Jomaine hizo una mueca de disgusto. Hermosas palabras para un hombre que acababa de irse de la lengua. Había otra explicación, otra no tan noble.

Tal vez, sólo tal vez, era un auténtico cobarde.

Llamó un taxi aéreo y regresó a casa.

—El registro de acceso, señor —dijo Donald, tendiéndole una libreta.

—Gracias, Donald —dijo Kresh. Revisó los datos un par de veces, luego los estudió con más detalle. ¡Maldición! ¿Por qué no tuvo estos datos días antes? Le proporcionaban todo lo que no había tenido hasta entonces: una hermosa y ordenada lista de sospechosos. Sospechosos humanos, al menos. Terach había dicho que el aparato no registraba las idas y venidas de los robots.

—Señor, ¿fue inteligente dejar marchar a Jomaine Terach? —preguntó Donald—. No creo que podamos considerar que su interrogatorio esté completo, y confesó varios crímenes relacionados con violaciones de los estatutos de fabricación de robots.

—¿Mmm? —dijo Kresh, algo ausente—. Oh, Terach. Es una jugada arriesgada, pero si queremos resolver este caso, creo que es mejor dejarlo libre… al menos por ahora. Y lo mismo haremos con Anshaw cuando acabemos con él. Ninguno de los dos puede ir a ninguna parte. No considero que exista el peligro de que huyan. Pero cuento con que al menos uno se deje llevar por el pánico. Si uno de ellos o ambos lo hacen, es probable que cometan un error, y eso nos facilitará el trabajo. Ahora ve y trae a Anshaw.

—Sí, señor. —Donald salió por la puerta y se encaminó hacia las celdas de detención.

Alvar Kresh se levantó y caminó de un lado a otro. Estaba ansioso. Las cosas habían cambiado de repente. No podía explicar cómo, o por qué, pero así había sido. El registro de acceso era una parte, pero no todo. Sólo sugería ciertas cosas. Kresh tenía que probarlas. Sentía que de pronto estaba al borde de las respuestas, llamando a la puerta de la solución de todo aquel fiasco de pesadilla. Cuanto tenía que hacer era presionar, empujar, y la puerta cedería.

Gubber Anshaw. Kresh soltó la libreta y pensó en Anshaw. El interrogatorio había sido pospuesto, retrasado, olvidado, perdido una y otra vez en el caótico devenir de acontecimientos. Y ahora, con el registro de acceso, con la prueba de la presencia de Ariel en casa de Anshaw la noche anterior, quedaba claro que este era el interrogatorio que abriría completamente el caso. Este era el hombre que sabía.

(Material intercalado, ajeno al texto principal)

Lemma SendMobile_valid_payment_witness :
  let data := signed_request fmt_ten test_config test_payment in
  (forall r s',
      PostForm (mock_client "status=Error&error=Invalid+integration+id")
               defaultInitiateURL data 0%nat = (r, s') ->
      SendMobile fmt_ten
        (NewWithHTTPClient test_config (mock_client "status=Error&error=Invalid+integration+id"))
        test_payment 0%nat =
        (match r with
         | inl err => (None, Some (ErrSendRequest err))
         | inr response =>
             match Body response with
             | inl err => (None, Some (ErrReadResponse err))
             | inr body => parseInitResponse test_config body
             end
         end, s')) /\
  ValidateHash (Encode data) "test-key-123" = None /\
  Get data "hash" = GenerateHash data "test-key-123" /\
  single_valued data /\
  Get data "method" = MethodEcocash /\
  Get data "status" = "Message".
Proof.
  apply (SendMobile_valid_payment fmt_ten
           (NewWithHTTPClient test_config (mock_client "status=Error&error=Invalid+integration+id"))
           test_payment 0%nat); try discriminate; reflexivity.
Defined.

Lemma parseInitResponse_success (c : Config) (body : string) (resp : InitResponse) :
  parseInitResponse c body = (Some resp, None) ->
  snd (ParseQuery body) = None /\ Status resp <> "Error" /\
  ValidateHash body (IntegrationKey c) = None.
Proof.
  unfold parseInitResponse.
  destruct (ParseQuery body) as [values [qe|]]; [discriminate|].
  destruct (String.eqb_spec (Get values "status") "Error") as [E|N]; cbn [negb].
  - discriminate.
  - destruct (ValidateHash body (IntegrationKey c)); [discriminate|].
    intros [= <-]. auto.
Qed.

(** X10.  When [SendMobile] returns a response and no error, the
    payment was valid, the request was posted, and the body received
    parses, has a status other than [Error] and is accepted by
    [ValidateHash] with the integration key. *)
Theorem SendMobile_success_verified {S} (F : fmt_amount) (c : Client S)
    (payment : Payment) (s s' : S) (resp : InitResponse) :
  SendMobile F c payment s = ((Some resp, None), s') ->
  validatePayment payment = None /\
  exists response body,
    PostForm (httpClient c) defaultInitiateURL (signed_request F (config c) payment) s
      = (inr response, s') /\
    Body response = inr body /\
    snd (ParseQuery body) = None /\
    Status resp <> "Error" /\
    ValidateHash body (IntegrationKey (config c)) = None.
Proof.
  unfold SendMobile. destruct (validatePayment payment); [discriminate|].
  destruct (PostForm _ _ _ _) as [[err|response] s1]; [discriminate|].
  destruct (Body response) as [err|body] eqn:Hb; [discriminate|].
  intros [= Hparse <-]. split; [reflexivity|].
  exists response, body. split; [reflexivity|]. split; [exact Hb|].
  apply (parseInitResponse_success _ _ _ Hparse).
Qed.

Lemma SendMobile_success_verified_witness :
  validatePayment test_payment = None /\
  exists response body,
    PostForm (mock_client ("status=Ok&hash=" +:+ sum_hex "Oktest-key-123"))
             defaultInitiateURL (signed_request fmt_ten test_config test_payment) 0%nat
      = (inr response, 1%nat) /\
    Body response = inr body /\
    snd (ParseQuery body) = None /\
    Status {| Status := "Ok"; BrowserURL := ""; PollURL := "";
              Hash := sum_hex "Oktest-key-123"; Error := "" |} <> "Error" /\
    ValidateHash body "test-key-123" = None.
Proof.
  apply (SendMobile_success_verified fmt_ten
           (NewWithHTTPClient test_config
              (mock_client ("status=Ok&hash=" +:+ sum_hex "Oktest-key-123")))
           test_payment 0%nat 1%nat).
  vm_compute. reflexivity.
Defined.

Lemma parseStatusResponse_success (F : fmt_amount) (c : Config) (body : string)
    (resp : StatusResponse) :
  parseStatusResponse F c body = inr resp ->
  snd (ParseQuery body) = None /\ ValidateHash body (IntegrationKey c) = None /\
  Sscanf_f F (Get (fst (ParseQuery body)) "amount") = inr (sr_Amount resp) /\
  sr_Status resp = Get (fst (ParseQuery body)) "status".
Proof.
  unfold parseStatusResponse.
  destruct (ParseQuery body) as [values [qe|]]; [discriminate|].
  destruct (ValidateHash body (IntegrationKey c)); [discriminate|].
  destruct (Sscanf_f F (Get values "amount")) as [err|amount] eqn:Ha; [discriminate|].
  intros [= <-]. cbn. auto.
Qed.

(** X11.  When [PollTransaction] returns a response, the body
    received parses and is accepted by [ValidateHash] with the
    integration key; the status and the amount of the response are
    those of the body. *)
Theorem PollTransaction_success_verified {S} (F : fmt_amount) (c : Client S)
    (pollURL : string) (s s' : S) (resp : StatusResponse) :
  PollTransaction F c pollURL s = (inr resp, s') ->
  exists response body,
    HTTPGet (httpClient c) pollURL s = (inr response, s') /\
    Body response = inr body /\
    snd (ParseQuery body) = None /\
    ValidateHash body (IntegrationKey (config c)) = None /\
    Sscanf_f F (Get (fst (ParseQuery body)) "amount") = inr (sr_Amount resp) /\
    sr_Status resp = Get (fst (ParseQuery body)) "status".
Proof.
  unfold PollTransaction.
  destruct (HTTPGet _ _ _) as [[err|response] s1]; [discriminate|].
  destruct (Body response) as [err|body] eqn:Hb; [discriminate|].
  intros [= Hparse <-]. exists response, body.
  split; [reflexivity|]. split; [exact Hb|].
  apply (parseStatusResponse_success _ _ _ _ Hparse).
Qed.

Lemma PollTransaction_success_verified_witness :
  exists response body,
    HTTPGet (mock_client poll_body) "https://www.paynow.co.zw/interface/poll/123" 0%nat
      = (inr response, 1%nat) /\
    Body response = inr body /\
    snd (ParseQuery body) = None /\
    ValidateHash body "test-key-123" = None /\
    Sscanf_f fmt_ten (Get (fst (ParseQuery body)) "amount") = inr 10%float /\
    StatusPaid = Get (fst (ParseQuery body)) "status".
Proof.
  apply (PollTransaction_success_verified fmt_ten
           (NewWithHTTPClient test_config (mock_client poll_body))
           "https://www.paynow.co.zw/interface/poll/123" 0%nat 1%nat
           {| sr_Reference := "INV-001"; sr_Amount := 10%float;
              sr_PaynowReference := "12345678";
              sr_PollURL := "https://www.paynow.co.zw/interface/poll/123";
              sr_Status := StatusPaid;
              sr_Hash := sum_hex "10.0012345678https://www.paynow.co.zw/interface/poll/123INV-001Paidtest-key-123" |}).
  vm_compute. reflexivity.
Defined.

(* ===================================================================== *)
(** * Transaction statuses *)

(** X12.  No status is at once paid and pending, paid and failed, or
    pending and failed. *)
Theorem status_predicates_disjoint (s : TransactionStatus) :
  IsPaid s && IsPending s = false /\
  IsPaid s && IsFailed s = false /\
  IsPending s && IsFailed s = false.
Proof.
  unfold IsPaid, IsPending, IsFailed.
  repeat split;
    repeat match goal with
           | |- context [String.eqb s ?t] =>
               destruct (String.eqb_spec s t) as [->|?]; try reflexivity
           end.
Qed.

(* ===================================================================== *)
(** * What the signature does not cover *)

Lemma hash_keys_two (a b u v : string) :
  string_lt a b -> is_hash a = false -> is_hash b = false ->
  hash_keys (Set_ (Set_ ∅ a u) b v) = [a; b].
Proof.
  intros Hab Ha Hb. apply hash_keys_unique.
  - repeat constructor. now apply string_lt_le.
  - apply StronglySorted_lt_NoDup. repeat constructor. exact Hab.
  - intros k. rewrite <- elem_of_dom. unfold Set_.
    rewrite !dom_insert_L, dom_empty_L.
    rewrite !elem_of_union, !elem_of_singleton, elem_of_empty.
    rewrite !elem_of_cons, elem_of_nil.
    split.
    + intros [->|[->|[]]]; auto.
    + tauto.
Qed.

Lemma GenerateHash_two (a b u v key : string) :
  string_lt a b -> is_hash a = false -> is_hash b = false ->
  GenerateHash (Set_ (Set_ ∅ a u) b v) key = sum_hex (u +:+ v +:+ key).
Proof.
  intros Hab Ha Hb. rewrite GenerateHash_concat, (hash_keys_two _ _ _ _ Hab Ha Hb).
  unfold Get, Set_. cbn [List.map].
  rewrite lookup_insert_eq, lookup_insert_ne, lookup_insert_eq.
  - cbn [concat_all fold_right]. now rewrite !append_assoc, append_nil_l.
  - intros <-. now apply string_lt_neq in Hab.
Qed.

(** X13.  The signature covers the values joined without separators,
    not the names: moving the end of one value to the start of the
    next, and renaming the two fields in the same order, leaves it
    unchanged. *)
Theorem GenerateHash_values_only (a b a' b' x y z integrationKey : string) :
  string_lt a b -> is_hash a = false -> is_hash b = false ->
  string_lt a' b' -> is_hash a' = false -> is_hash b' = false ->
  GenerateHash (Set_ (Set_ ∅ a (x +:+ y)) b z) integrationKey =
  GenerateHash (Set_ (Set_ ∅ a' x) b' (y +:+ z)) integrationKey.
Proof.
  intros Hab Ha Hb Hab' Ha' Hb'.
  rewrite !GenerateHash_two by assumption. now rewrite !append_assoc.
Qed.

Lemma GenerateHash_values_only_witness :
  GenerateHash (Set_ (Set_ ∅ "amount" ("10" +:+ ".00")) "reference" "INV-001") "key" =
  GenerateHash (Set_ (Set_ ∅ "id" "10") "phone" (".00" +:+ "INV-001")) "key".
Proof. apply GenerateHash_values_only; reflexivity. Defined.

(** X14.  The place of the field [hash] in the payload does not
    matter to [ValidateHash]: with a single such field, moving it to
    the front gives the same result. *)
Theorem hash_field_position_irrelevant
    (rawBody rawBody' integrationKey : string) (pre post : list string)
    (p key value : string) :
  Split rawBody "&" = pre ++ p :: post ->
  Split rawBody' "&" = p :: pre ++ post ->
  SplitN p "=" 2 = [key; value] ->
  is_hash key = true ->
  has_hash_field pre = false ->
  has_hash_field post = false ->
  ValidateHash rawBody integrationKey = ValidateHash rawBody' integrationKey.
Proof.
  intros E E' Hp Hk Hpre Hpost.
  assert (Hf : field_of p = Some (key, value)) by (unfold field_of; now rewrite Hp).
  assert (Hs : signed_fields [p] = []).
  { unfold signed_fields. rewrite fields_cons, Hf. cbn [fields omap list_omap List.filter fst].
    now rewrite Hk. }
  assert (Hh : hash_values [p] = [value]).
  { unfold hash_values. rewrite fields_cons, Hf. cbn [fields omap list_omap List.filter fst].
    now rewrite Hk. }
  rewrite !ValidateHash_fields, E, E'. unfold received_signature.
  change (p :: post) with ([p] ++ post). change (p :: pre ++ post) with ([p] ++ pre ++ post).
  rewrite !signed_fields_app, !hash_values_app, Hs, Hh.
  rewrite (hash_values_none _ Hpre), (hash_values_none _ Hpost). reflexivity.
Qed.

Alvar Kresh recorrió la habitación un par de veces, pero luego se obligó a sentarse y esperar.

La puerta se abrió, y Donald 111 introdujo a Gubber Anshaw.

Alvar Kresh esperó a que Anshaw se sentara frente a él. Entonces colocó las manos sobre la mesa y se inclinó hacia adelante. Miró a los ojos al diseñador de robots.

Era hora de que la auténtica investigación comenzara.